When it’s time for you to increase your cash flow

It’s easy for people to overlook early signs of cash flow problems if they don’t have a good understanding of cash flow.

There are many signs that your company may soon face financial problems. However, they won’t become apparent until you have a budget in place, established cash flow targets, and maintained a good reporting system. What are the warning signs you should look out for?

Late or missed payments

You might be experiencing cash flow problems if you start to notice unpaid invoices starting to pile up. Even with automated reminders, it can be difficult to pay your business bills if cash is not available. Late payments or missed payments can be caused by lack of cash or poor admin. This could impact your ability to get financing, find suppliers, and create partnerships.

Your cash flow is negative

Although many business owners are careful about cash flow, sudden financial shocks such as a client leaving or machinery failing can quickly make you lose your business. It’s difficult to raise your revenue fast enough to cover your expenses once this happens. You should take every precaution possible to ensure you are ready for anything. Monitoring customers’ credit scores and monitoring your own business’ credit score is equally important. If your finances are strong, you should be able to get cash flow loans and financing for new equipment.

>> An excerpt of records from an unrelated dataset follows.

(* ===== verification/CatalogSafe.v ===== *)
(** * What a catalog call may do

    Every effect of the callables of Catalog.v is justified, in every
    interleaving of their requests: what they read, whose tokens they use, and
    the one document they write. *)

From stdpp Require Import base gmap strings list.
From S2P Require Import Prelude GoErr Json Effects Conc Store JsonText HttpServer Http Url UrlParse Clients Fetch Catalog.
From S2P Require Jobs.
From Stdlib Require Import Ascii.

(** ** The hosts of the third-party sources *)

Lemma cut_app c p s : contains_char p c = false → cut c (p +:+ s) = (p +:+ (cut c s).1, (cut c s).2).
Proof.
  induction p as [|a p IH]; intros H.
  { change (cut c s = ((cut c s).1, (cut c s).2)). by destruct (cut c s). }
  rewrite !app_str_cons. cbn in H |- *. destruct (Ascii.eqb a c); [done|]. by rewrite IH.
Qed.

Lemma parse_https ip_literal host x u :
  contains_char host "#"%char = false → contains_char host "?"%char = false → contains_char host "/"%char = false →
  parseAuthority ip_literal host = Some host →
  Parse ip_literal ("https://" +:+ host +:+ "/" +:+ x) = Some u → Scheme u = "https" ∧ Host u = host.
Proof.
  intros H1 H2 H3 Ha. unfold Parse.
  rewrite (cut_app "#"%char "https://") by done. rewrite (cut_app "#"%char host) by done. rewrite (cut_app "#"%char "/") by done.
  cbn [fst snd]. destruct (cut "#"%char x) as [y frag]. cbn [fst snd].
  destruct (negb _); [done|]. replace (String.eqb _ "*") with false by done.
  change (getScheme ("https://" +:+ host +:+ "/" +:+ y)) with (Some ("https", "//" +:+ host +:+ "/" +:+ y)).
  cbn [mbind option_bind]. unfold parse_rest.
  rewrite (cut_app "?"%char "//") by done. rewrite (cut_app "?"%char host) by done. rewrite (cut_app "?"%char "/") by done.
  cbn [fst snd]. destruct (cut "?"%char y) as [z query]. cbn [fst snd].
  change (drop_str 2 ("//" +:+ host +:+ "/" +:+ z)) with (host +:+ "/" +:+ z).
  rewrite (cut_app "/"%char host) by done. cbn [fst snd].
  change (has_prefix ("//" +:+ host +:+ "/" +:+ z) "/") with true.
  replace (has_prefix ("//" +:+ host +:+ "/" +:+ z) "//") with true by (unfold has_prefix; cbn; by destruct (host +:+ _)).
  cbn -[path_unescape parseAuthority].
  change (cut "/"%char ("/" +:+ z)) with ("", Some z). cbn [fst snd]. rewrite app_str_empty, Ha. cbn.
  destruct (path_unescape z); cbn; [|done]. intros (? & _ & [= <-])%bind_Some. done.
Qed.
(* ===== verification/Chat.v ===== *)
(** * Chat actions

    Models agent/cmd/chat.go and chat_twitch.go, chat_kick.go, chat_youtube.go
    and chat_firestore.go: the callables that send and moderate chat for a
    signed-in user. Tokens, Firestore, the providers (Clients.v) and the cache
    of live chats, which concurrent calls share, are effects. *)

From stdpp Require Import base gmap strings list pretty.
From Stdlib Require Import Ascii.
From S2P Require Import Prelude GoErr GoTime Float64 Json Effects Store JsonText HttpServer Http Url Clients.
From S2P Require ChatMessage.

Record chatRequest := ChatRequest {
  Provider : string;
  ChannelID : string;
  Message : string;
  MessageID : string;
  Username : string;
  UserID : string;
  ReplyID : string;
  VideoID : option string;
  Length : string;          (* the text of a float64 *)
  Reason : string;
  From_ : string;
  To : string
}.

Definition into_float (old : string) (j : json) : option string :=
  match j with JNull => Some old | JNum t => float_text t | _ => None end.
Definition into_pointer (j : json) : option (option string) :=
  match j with JNull => Some None | JStr s => Some (Some s) | _ => None end.

Definition decode_request (r : chatRequest) (k : string) (j : json) : option chatRequest :=
  let '(ChatRequest p c m i n u y v l w f t) := r in
  if names k "provider" then (λ x, ChatRequest x c m i n u y v l w f t) <$> into_string p j
  else if names k "channelId" then (λ x, ChatRequest p x m i n u y v l w f t) <$> into_string c j
  else if names k "message" then (λ x, ChatRequest p c x i n u y v l w f t) <$> into_string m j
  else if names k "messageId" then (λ x, ChatRequest p c m x n u y v l w f t) <$> into_string i j
  else if names k "username" then (λ x, ChatRequest p c m i x u y v l w f t) <$> into_string n j
  else if names k "userId" then (λ x, ChatRequest p c m i n x y v l w f t) <$> into_string u j
  else if names k "replyToMessageId" then (λ x, ChatRequest p c m i n u x v l w f t) <$> into_string y j
  else if names k "videoId" then (λ x, ChatRequest p c m i n u y x l w f t) <$> into_pointer j
  else if names k "length" then (λ x, ChatRequest p c m i n u y v x w f t) <$> into_float l j
  else if names k "reason" then (λ x, ChatRequest p c m i n u y v l x f t) <$> into_string w j
  else if names k "fromChannelId" then (λ x, ChatRequest p c m i n u y v l w x t) <$> into_string f j
  else if names k "toChannelId" then (λ x, ChatRequest p c m i n u y v l w f x) <$> into_string t j
  else Some r.
(* ===== verification/YouTubeActions.v ===== *)
(** * YouTube chat actions

    Models agent/internal/youtube/actions.go: the message document of one
    InnerTube chat action, or none when the action is unsupported or malformed.
    The raw text of an action is kept, as it names a ban. *)

From stdpp Require Import base gmap strings list pretty.
From Stdlib Require Import Ascii.
From S2P Require Import Prelude GoErr Sha256 GoTime Json JsonText Text HttpServer Store.
From S2P Require ChatMessage.

(** ** Renderers *)

Record emoji := Emoji { EmojiID : string; Shortcuts : list string }.
Record run := Run { RunText : string; RunEmoji : option emoji }.
Record text := MkText { Simple : string; Runs : list run }.
Definition no_text : text := MkText "" [].

Definition emoji_text (e : emoji) : string := match Shortcuts e with s :: _ => s | [] => EmojiID e end.
Definition plain (t : text) : string :=
  if negb (String.eqb (Simple t) "") then Simple t
  else String.concat "" (map (λ r, RunText r +:+ match RunEmoji r with Some e => emoji_text e | None => "" end) (Runs t)).

Record thumbnail := Thumbnail { URL : string; Width : Z; Height : Z }.
(** The last of the largest; sizes wrap. *)
Definition largest (l : list thumbnail) : string :=
  (foldl (λ best t, let size := wrap64 (Width t * Height t) in
                    if best.2 <=? size then (URL t, size) else best) ("", -1) l).1.

Record badge := Badge { IconType : string; HasCustom : bool }.

Record giftRenderer := GiftRenderer {
  g_id : string; g_text : string; g_author : string; g_avatar : list thumbnail; g_image : list thumbnail; g_alt : string }.

(** The author, photo and badges of a sponsorship's header, and its text. *)
Record sponsorship := Sponsorship { sp_author : text; sp_primary : text; sp_photo : list thumbnail; sp_badges : list badge }.
Record renderer := Renderer {
  r_id : string; r_timestamp : string; r_author : text; r_channel : string; r_photo : list thumbnail;
  r_badges : list badge; r_message : text; r_amount : text; r_subtext : text; r_primary : text;
  r_sponsorship : sponsorship; r_label : string }.
(** C19. At most one replica has a rotation of a grant's refresh token in flight,
    for any interleaving of acquisitions, lost answers, finishes, crashes and
    OAuth callbacks, as long as a canceled request settles within the safety
    window of 30 seconds: the lease in the document is the one it was granted,
    and outlasts that window. *)
Theorem refresh_exclusive p s o1 o2 x1 x2 :
  refreshes_reachable p s → rf_flight s !! o1 = Some x1 → rf_flight s !! o2 = Some x2 →
  o1 = o2 ∧ rf_now s < x1.2 + refreshLeaseSafety <= x1.1 ∧
  ∃ u, grant_holder p (rf_doc s) = Some (o1, u) ∧ x1.1 <= u.
Proof.
  intros Hr H1 H2. pose proof (refreshes_guarded p s Hr) as Hg.
  assert (∀ o x, rf_flight s !! o = Some x →
    g_work (refreshes_abs s) !! o = Some (x.1, x.2 + refreshLeaseSafety - 1)) as Hw.
  { intros o x Ho. cbn. rewrite lookup_fmap_Some. by exists x. }
  split.
  - exact (greachable_exclusive (Leasing0:=token_leasing p) _ _ _ _ _ Hg (Hw _ _ H1) (Hw _ _ H2)).
  - destruct (greachable_guarded (Leasing0:=token_leasing p) _ Hg _ _ _ (Hw _ _ H1)) as (Hn & He & u & Hu & Hle).
    cbn in Hn, Hu. split; [lia|]. by exists u.
Qed.

(** A refresh in progress, after its replica's claim. *)
Definition claim_a : Lease :=
  MkLease "u" "twitch" "tok" "a" (refreshLeaseExpiry (Some (1030 * second)) (1000 * second)).
Definition grant_doc : doc := [("twitch", VString "tok")].

Lemma refresh_exclusive_witness :
  ∃ s x, refreshes_reachable "twitch" s ∧ rf_flight s !! "a" = Some x ∧
    ("a" = "a" ∧ rf_now s < x.2 + refreshLeaseSafety <= x.1 ∧
     ∃ u, grant_holder "twitch" (rf_doc s) = Some ("a", u) ∧ x.1 <= u).
Proof.
  assert (R : refreshes_reachable "twitch" (Refreshes (1000 * second)
    (acquire_doc claim_a (1000 * second) grant_doc).2
    (<["a" := (Until claim_a, 1030 * second)]> ∅))).
  { eapply refreshes_next; [by apply (refreshes_init "twitch" (Refreshes (1000 * second) grant_doc ∅))|].
    apply (refresh_start "twitch" (Refreshes (1000 * second) grant_doc ∅) claim_a (1000 * second) (1030 * second));
      [reflexivity|cbn; lia|reflexivity|vm_compute; reflexivity|cbn; unfold second; lia|vm_compute; reflexivity|reflexivity]. }
  eexists _, _. split; [exact R|]. split; [apply lookup_insert_eq|].
  eapply (refresh_exclusive "twitch" _ "a" "a"); [exact R|apply lookup_insert_eq..].
Defined.

(** ** The service *)

Record Credentials_ := MkCredentials { ClientID : string; ClientSecret : string }.

Record providerConfig := ProviderConfig {
  endpoint : string;
  secretPrefix : string;
  clientID : string;
  appToken : bool
}.

Definition TwitchClientID : string := "edfnh2q85za8phifif9jxt3ey6t9b9".

Definition providers (p : string) : option providerConfig :=
  if String.eqb p "twitch" then
    Some (ProviderConfig "https://id.twitch.tv/oauth2/token" "twitch-client" TwitchClientID true)
  else if String.eqb p "kick" then
    Some (ProviderConfig "https://id.kick.com/oauth/token" "kick-client" "" true)
  else if String.eqb p "youtube" then
    Some (ProviderConfig "https://oauth2.googleapis.com/token" "youtube-oauth-client" "" false)
  else if String.eqb p "streamlabs" then
    Some (ProviderConfig "https://www.streamlabs.com/api/v1.0/token" "streamlabs-client" "" false)
  else if String.eqb p "streamelements" then
    Some (ProviderConfig "https://api.streamelements.com/oauth2/token" "streamelements-client" "" false)
  else None.

Definition decodeToken (encoded : string) : option doc :=
  match parse_json encoded with
  | Some (JObj l) => decode_entries [] l
  | _ => None
  end.
Definition tokenString (token : doc) (key : string) : string :=
  match field token key with VString s => s | _ => "" end.

(** [valid]: the clock is read only for an expiry that parses. *)
Definition valid_at (token : doc) (now : time) : bool :=
  if String.eqb (tokenString token "access_token") "" then false
  else if String.eqb (tokenString token "expires_at") "" then true
  else match parse_rfc3339 (tokenString token "expires_at") with
       | None => false
       | Some t => 300 * second <? time_sub t now
       end.

(** What golang.org/x/oauth2 answers: a token, a RetrieveError with its status
    and body, or another error. *)
Record oauth_token := OauthToken {
  AccessToken_ : string;
  RefreshToken_ : string;
  Expiry : time;
  Extra : doc
}.
Inductive oauth_answer := OToken (t : oauth_token) | ORetrieve (status : Z) (body : string) | OOther.
(** ** The snapshot loop: stuck.go *)

Definition stuckAfter : duration := minute.
Definition stuck (busySince : option time) (now : time) : bool :=
  match busySince with Some t => stuckAfter <? time_sub now t | None => false end.

(** ** The manager

    [submit] and the worker it starts, one critical section of the queue's
    mutex per step. A worker applies a change in one step: for its channel no
    other goroutine touches the client map, as its lock and the invariant below
    have it. *)

Inductive worker :=
  | Looping
  | Applying (c : change_kind)
  | Applied                        (* about to call applied *)
  | Checking.                      (* inside it, past the deletion *)

(** The snapshot loop, between its calls. *)
Inductive main_pc := Listening | Submitting (k : string) (c : change_kind) | Sealed.

Record mstate := MState {
  connections : conns;
  queued : gmap string change_kind;
  running : gset string;
  workers : gmap string worker;
  joins : initialJoins;
  first : bool;                             (* still the first snapshot *)
  pc : main_pc;
  (* history *)
  submitted : gmap string change_kind;      (* the last change of a channel *)
  applied : gmap string change_kind;        (* the last that was applied *)
  initial : gset string                     (* the channels of the first snapshot *)
}.

Definition start_state : mstate :=
  MState (Conns ∅ ∅ 0) ∅ ∅ ∅ newInitialJoins true Listening ∅ ∅ ∅.

(** The critical section of [submit]. *)
Definition submit (k : string) (c : change_kind) (s : mstate) : mstate :=
  let q := <[k := c]> (queued s) in
  let sub := <[k := c]> (submitted s) in
  if decide (k ∈ running s) then
    MState (connections s) q (running s) (workers s) (joins s) (first s) Listening sub (applied s) (initial s)
  else
    MState (connections s) q (running s ∪ {[k]}) (<[k := Looping]> (workers s)) (joins s) (first s)
           Listening sub (applied s) (initial s).

(** The critical section at the top of a worker's loop. *)
Definition take_change (k : string) (s : mstate) : mstate :=
  match queued s !! k with
  | None => MState (connections s) (queued s) (running s ∖ {[k]}) (delete k (workers s)) (joins s)
                   (first s) (pc s) (submitted s) (applied s) (initial s)
  | Some c => MState (connections s) (delete k (queued s)) (running s) (<[k := Applying c]> (workers s))
                     (joins s) (first s) (pc s) (submitted s) (applied s) (initial s)
  end.

Definition with_worker (s : mstate) (c : conns) (k : string) (w : worker) (j : initialJoins)
    (a : gmap string change_kind) : mstate :=
  MState c (queued s) (running s) (<[k := w]> (workers s)) j (first s) (pc s) (submitted s) a (initial s).
Definition with_main (s : mstate) (j : initialJoins) (f : bool) (p : main_pc) (i : gset string) : mstate :=
  MState (connections s) (queued s) (running s) (workers s) j f p (submitted s) (applied s) i.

There are no discounts for accounts.

Many vendors offer early payment discounts, which can help protect their cash flow and give you a financial edge. You could be putting yourself in a difficult position if you pay all your accounts in full. This could cause cash flow problems.

It’s not easy to find the funds you need to pay for your expenses

You will have a positive cash flow, which will make managing your expenses easy. It will be easy to manage your costs by knowing exactly what is coming in and when. You can also set up payment terms for outgoings that won’t be missed. If your cash flow is a struggle, it’s time for you to improve it.